[カレリア民話] すすり泣くお腹(VAČČA ITKÖY)
すすり泣くお腹(VAČČA ITKÖY)
むかし裕福な家の息子がいました。彼は別の村から妻をめとるために出かけました。そうして、ある裕福な家からお嫁さんを迎えました。彼らは幸せに暮らしはじめました。しかし妻と一緒に暮らしはじめてから、息子は妻の内でお腹がすすり泣いているのを耳にしました。2日目も、ふたたびお腹が泣きはじめるのを聞きました。いっぽう、妻はただ眠っています。お腹がすすり泣くとは、なんておかしなことだと夫は思いました。
3日目に、彼はやもめ暮らしの婆さんのところへ行きました。やもめの婆さんは尋ねました。
―若い花嫁さんと一緒に暮らしはじめて、どうだい?
―まあ、これといってね、うまく暮らしはじめたよ、ただ気になることがあってね。妻は寝ていて何が起こっているかも知らないのだけど、(彼女の)お腹がすすり泣くんだよ。
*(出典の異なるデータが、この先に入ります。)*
(* ===== verification/Events.v ===== *)
(** Event identity and fields: [internal/agent/event] ([id.go], [fields.go])
    and the service names of [internal/opencanary/service.go].

    [crypto/sha256] is the section variable [sha256]; [encoding/json]'s
    decoding into the two structs of the package is the class [Json]. *)
From S2P Require Import Prelude GoBase GoStrings Tailer.
#[local] Open Scope Z_scope.

(** ** service.go *)

Definition NoDestPort : Z := -1.
Definition UnknownService : string := "unknown".

(** [logTypeRange] *)
Record logTypeRange : Type := mkRange { rmin : Z; rmax : Z; rservice : string }.

Definition logTypeRanges : list logTypeRange := [
  mkRange 1000 1006 "base"; mkRange 2000 2001 "ftp"; mkRange 3000 3003 "http";
  mkRange 4000 4002 "ssh"; mkRange 5000 5000 "smb"; mkRange 5001 5005 "portscan";
  mkRange 6001 6002 "telnet"; mkRange 7001 7001 "httpproxy"; mkRange 8001 8001 "mysql";
  mkRange 9001 9002 "mssql"; mkRange 9003 9003 "mysql"; mkRange 10001 10001 "tftp";
  mkRange 11001 11001 "ntp"; mkRange 12001 12001 "vnc"; mkRange 13001 13001 "snmp";
  mkRange 14001 14001 "rdp"; mkRange 15001 15001 "sip"; mkRange 16001 16001 "git";
  mkRange 17001 17001 "redis"; mkRange 18001 18005 "tcpbanner"; mkRange 19001 19001 "llmnr";
  mkRange 20001 20001 "mongodb"; mkRange 30001 30001 "poisoner"; mkRange 30002 30002 "selftest";
  mkRange 99000 99009 "user"].

Fixpoint service_in (rs : list logTypeRange) (logType : Z) : string :=
  match rs with
  | [] => UnknownService
  | r :: rs =>
      if (rmin r <=? logType) && (logType <=? rmax r) then rservice r else service_in rs logType
  end.

Definition ServiceForLogType (logType : option Z) : string :=
  match logType with
  | None => UnknownService
  | Some t => service_in logTypeRanges t
  end.

Definition IsBase (service : bytes) : bool := bool_decide (service = lit "base").
Definition IsSelfTestResult (service : bytes) : bool := bool_decide (service = lit "selftest").

(** ** event.go, id.go, fields.go *)

Definition MaxWebhookBodyBytes : Z := 256 * 1024.

(** [eventPayload] *)
Record eventPayload : Type := mkPayload {
  SrcHost : string;
  DstPort : option Z;
  PLogType : option Z;
}.

(** [json.Unmarshal] into the webhook wrapper and into [eventPayload]; [None]
    is its error. *)
Class Json : Type := {
  unmarshal_wrapper : bytes -> option bytes;
  unmarshal_payload : bytes -> option eventPayload;
}.

(** [Fields] *)
Record Fields : Type := mkFields {
  fSourceIP : string;
  fDestPort : Z;
  fLogType : option Z;
  fService : string;
}.

Inductive event_error : Type :=
| ErrTooLong
| ErrNoObject
| ErrDecode
| ErrNoMessage
| ErrEmpty.

Definition hex_digit (n : Z) : Ascii.ascii :=
  Ascii.ascii_of_nat (Z.to_nat (if n <? 10 then 48 + n else 87 + n)).

(** [hex.EncodeToString] *)
Fixpoint EncodeToString (b : bytes) : string :=
  match b with
  | [] => EmptyString
  | x :: b => String (hex_digit (x / 16)) (String (hex_digit (x mod 16)) (EncodeToString b))
  end.

Section event.
Context (sha256 : bytes -> bytes) `{!Json}.

Definition hashHex (b : bytes) : string := EncodeToString (sha256 b).

Definition IDFromLogLine (line : bytes) : res event_error (string * bytes) :=
  if MaxLogLineBytes <? zlen line then Err ErrTooLong else
  let start := IndexByte line 123 in
  if start <? 0 then Err ErrNoObject else
  let message := slice line start (zlen line) in
  Ok (hashHex message, message).

Definition IDFromWebhookBody (body : bytes) : res event_error (string * bytes) :=
  if MaxWebhookBodyBytes <? zlen body then Err ErrTooLong else
  match unmarshal_wrapper body with
  | None => Err ErrDecode
  | Some [] => Err ErrNoMessage
  | Some message => Ok (hashHex message, message)
  end.

Definition IDFromEmittedMessage (message : bytes) : res event_error string :=
  if MaxLogLineBytes <? zlen message then Err ErrTooLong else
  if zlen message =? 0 then Err ErrEmpty else
  Ok (hashHex message).

Definition ExtractFields (message : bytes) : res event_error Fields :=
  match unmarshal_payload message with
  | None => Err ErrDecode
  | Some payload =>
      Ok (mkFields (SrcHost payload) (default NoDestPort (DstPort payload)) (PLogType payload)
            (ServiceForLogType (PLogType payload)))
  end.
End event.

(** ** Identity *)

Lemma hex_digit_inj a b : 0 <= a < 16 -> 0 <= b < 16 -> hex_digit a = hex_digit b -> a = b.
Proof.
  intros Ha Hb. unfold hex_digit. intros H%(f_equal Ascii.nat_of_ascii).
  destruct (Z.ltb_spec a 10), (Z.ltb_spec b 10);
    rewrite !Ascii.nat_ascii_embedding in H by lia; lia.
Qed.

Lemma EncodeToString_inj a : forall b,
  Forall is_byte a -> Forall is_byte b -> EncodeToString a = EncodeToString b -> a = b.
Proof.
  induction a as [|x a IH]; intros [|y b]; try done.
  intros [Hx Ha]%Forall_cons [Hy Hb]%Forall_cons. cbn [EncodeToString]. intros [= H1 H2 H3].
  unfold is_byte in *.
  apply hex_digit_inj in H1; [|Z.to_euclidean_division_equations; lia..].
  apply hex_digit_inj in H2; [|Z.to_euclidean_division_equations; lia..].
  f_equal; [Z.to_euclidean_division_equations; lia|]. by apply IH.
Qed.

Lemma EncodeToString_length a : String.length (EncodeToString a) = (2 * length a)%nat.
Proof. induction a as [|x a IH]; [done|]. simpl. rewrite IH. lia. Qed.

(** The first occurrence of a byte splits a string in one way. *)
Lemma split_at_first {A} (c : A) (p r p' r' : list A) :
  c ∉ p -> c ∉ p' -> p ++ c :: r = p' ++ c :: r' -> p = p' /\ r = r'.
Proof.
  revert p'. induction p as [|x p IH]; intros [|y p'] Hp Hp' Heq; simplify_eq/=.
  - done.
  - exfalso. apply Hp'. by left.
  - exfalso. apply Hp. by left.
  - destruct (IH p') as [-> ->]; [set_solver|set_solver|done|done].
Qed.

Section identity.
Context (sha256 : bytes -> bytes) `{!Json}.
Context (sha256_bytes : forall b, Forall is_byte (sha256 b)).

Lemma IDFromLogLine_spec line id message :
  IDFromLogLine sha256 line = Ok (id, message) <->
  zlen line <= MaxLogLineBytes /\ id = hashHex sha256 message /\
  exists prefix rest, line = prefix ++ message /\ 123 ∉ prefix /\ message = 123 :: rest.
Proof.
  unfold IDFromLogLine. destruct (Z.ltb_spec MaxLogLineBytes (zlen line)) as [Hlt|Hle].
  { split; [done|]. intros (? & _). lia. }
  destruct (IndexByte_spec line 123) as [[-> Hn]|(p & r & -> & Hp & ->)].
  - split; [done|]. intros (_ & _ & p & r & -> & _ & ->). exfalso. apply Hn. set_solver.
  - rewrite zlen_app. rewrite (proj2 (Z.ltb_ge _ _)) by (unfold zlen; lia).
    assert (slice (p ++ 123 :: r) (zlen p) (zlen p + zlen (123 :: r)) = 123 :: r) as ->.
    { pose proof (slice_app_mid p (123 :: r) []) as Hs. by rewrite app_nil_r in Hs. }
    split.
    + intros [= <- <-]. rewrite zlen_app in Hle. split; [lia|]. split; [done|]. by exists p, r.
    + intros (_ & -> & p' & r' & Heq & Hp' & ->).
      by destruct (split_at_first 123 p r p' r' Hp Hp' Heq) as [-> ->].
Qed.

Lemma IDFromWebhookBody_spec body id message :
  IDFromWebhookBody sha256 body = Ok (id, message) <->
  zlen body <= MaxWebhookBodyBytes /\ unmarshal_wrapper body = Some message /\ message ≠ [] /\
  id = hashHex sha256 message.
Proof.
  unfold IDFromWebhookBody. destruct (Z.ltb_spec MaxWebhookBodyBytes (zlen body)) as [Hlt|Hle].
  { split; [done|]. intros (? & _). lia. }
  destruct (unmarshal_wrapper body) as [[|c m]|]; [naive_solver| |naive_solver].
  split; [intros [= <- <-]; done|]. by intros (_ & [= <-] & _ & ->).
Qed.

Lemma IDFromEmittedMessage_spec message id :
  IDFromEmittedMessage sha256 message = Ok id <->
  zlen message <= MaxLogLineBytes /\ message ≠ [] /\ id = hashHex sha256 message.
Proof.
  unfold IDFromEmittedMessage. destruct (Z.ltb_spec MaxLogLineBytes (zlen message)) as [Hlt|Hle].
  { split; [done|]. intros (? & _). lia. }
  destruct message as [|c m]; [naive_solver|]. rewrite zlen_cons in *.
  rewrite (proj2 (Z.eqb_neq _ _)) by (unfold zlen; lia).
  split; [intros [= <-]; done|]. by intros (_ & _ & ->).
Qed.

Lemma hashHex_inj a b : hashHex sha256 a = hashHex sha256 b <-> sha256 a = sha256 b.
Proof.
  unfold hashHex. split; [|by intros ->]. by apply EncodeToString_inj.
Qed.

(** C36. The two roads of one event agree on its id: a log line gives an id
    exactly when it is within the cap and holds a '{', and then the id and the
    message of what follows its first '{'; the webhook body that carries that
    message, and the message emitted by the agent itself, get the same id; an
    id is 64 characters, and two messages share one exactly when their digests
    are equal. *)
Theorem roads_agree_on_id (prefix rest body : bytes) :
  let message := 123 :: rest in
  123 ∉ prefix -> (forall b, zlen (sha256 b) = 32) ->
  (IDFromLogLine sha256 (prefix ++ message) =
     if MaxLogLineBytes <? zlen (prefix ++ message) then Err ErrTooLong
     else Ok (hashHex sha256 message, message)) /\
  (IDFromLogLine sha256 prefix = Err ErrTooLong \/ IDFromLogLine sha256 prefix = Err ErrNoObject) /\
  (unmarshal_wrapper body = Some message -> zlen body <= MaxWebhookBodyBytes ->
     IDFromWebhookBody sha256 body = Ok (hashHex sha256 message, message)) /\
  (zlen message <= MaxLogLineBytes -> IDFromEmittedMessage sha256 message = Ok (hashHex sha256 message)) /\
  String.length (hashHex sha256 message) = 64%nat /\
  forall message', hashHex sha256 message = hashHex sha256 message' <-> sha256 message = sha256 message'.
Proof.
  intros message Hp H32. split; [|split; [|split; [|split; [|split]]]].
  - destruct (Z.ltb_spec MaxLogLineBytes (zlen (prefix ++ message))) as [Hlt|Hle].
    + unfold IDFromLogLine. by rewrite (proj2 (Z.ltb_lt _ _)).
    + apply IDFromLogLine_spec. split; [done|]. split; [done|]. by exists prefix, rest.
  - unfold IDFromLogLine. case_match; [by left|right].
    by destruct (IndexByte_spec prefix 123) as [[-> _]|(p & r & -> & _)]; [|set_solver].
  - intros Hu Hb. by apply IDFromWebhookBody_spec.
  - intros Hm. by apply IDFromEmittedMessage_spec.
  - unfold hashHex. rewrite EncodeToString_length. specialize (H32 message). unfold zlen in H32. lia.
  - intros message'. apply hashHex_inj.
Qed.
End identity.

Definition ex_json : Json := {|
  unmarshal_wrapper := fun b => Some (drop 1 b);
  unmarshal_payload := fun _ => Some (mkPayload "10.0.0.9" (Some 22) (Some 4002));
|}.
Definition ex_digest (b : bytes) : bytes := take 32 ((fun c => c mod 256) <$> b ++ replicate 32 0).

Lemma ex_digest_bytes b : Forall is_byte (ex_digest b).
Proof.
  apply Forall_take, Forall_fmap, Forall_true. intros c. apply Z.mod_pos_bound. done.
Qed.

Lemma ex_digest_length b : zlen (ex_digest b) = 32.
Proof. unfold ex_digest, zlen. rewrite length_take, length_fmap, length_app, length_replicate. lia. Qed.

Lemma roads_agree_on_id_witness :
  @IDFromWebhookBody ex_digest ex_json (lit "-{1}") = IDFromLogLine ex_digest (lit "Jul 2 {1}").
Proof.
  destruct (@roads_agree_on_id ex_digest ex_json ex_digest_bytes (lit "Jul 2 ") (lit "1}") (lit "-{1}"))
    as (H1 & _ & H2 & _).
  - apply (bool_decide_unpack _). vm_compute. exact I.
  - exact ex_digest_length.
  - transitivity (@Ok event_error _ (hashHex ex_digest (lit "{1}"), lit "{1}")).
    + apply H2; [reflexivity|]. vm_compute. discriminate.
    + symmetry. exact H1.
Defined.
―ああ若いの、可哀そうに、お腹が泣くのはいつだって良くないことだよ。彼女はこれから3年間、村に行って往来する人についてほっつきまわるようになるだろうね。そして3年間、盗みを繰り返すだろう。それから捕らえられて、罰せられ、刑務所に入れさせられても、それでも気にせずに、ただ盗み続けるだろうよ。3年間は盗み続けるんだ。3年間盗んで過ごして、さらに3年間(実家の)父親の元で湿ったカラスムギを挽き続けるだろう。もちろんお前さんはそのせいで、恥と屈辱に耐えることになる。お前さんが止めさせようとしたり、彼女を打ちつけたりしても何にも良くはならないよ。何がどうなろうと、彼女は3年間こうすることになるのさ。
そうして彼女はほっつきまわりはじめ、夜中にいないときもあれば、1週間いないときもありました。母親が息子を罵りました。
―ほらお前が妻を独りにするから、お前がほっつきまわるようにさせたようなもんだよ。
―ああ母さん、何も知らないのだから、何も言わないでおくれ。
ほっつきまわり、盗み続ける3年間がはじまりました。(妻が)3年間盗みを繰り返しても、夫は何も言いませんでした。母親は息子に、「新しい嫁を迎えなさい、働き手が必要なんだから」と言いました。息子は時が来るまでは、まだ彼女をめとったままでいるよと言いました。
そうして3年間を暮らすと、(息子は)「さあ、今こそ彼女を迎えに行ってくるよ」と言いました。長持ちに入っていた妻の上等な服をすべて取り出すと、ソリに座って出発し、かの家に向かいました。妻も、妻の母親も彼に気がつきませんでした。彼は「ここでは旅人が夜を過ごすことは可能でしょうか?」と一晩(の宿)を求めました。
断る理由があるでしょうか。そうして夕方、彼は「こちらのお宅でサウナに行かせてもらえないですか?」と言いました。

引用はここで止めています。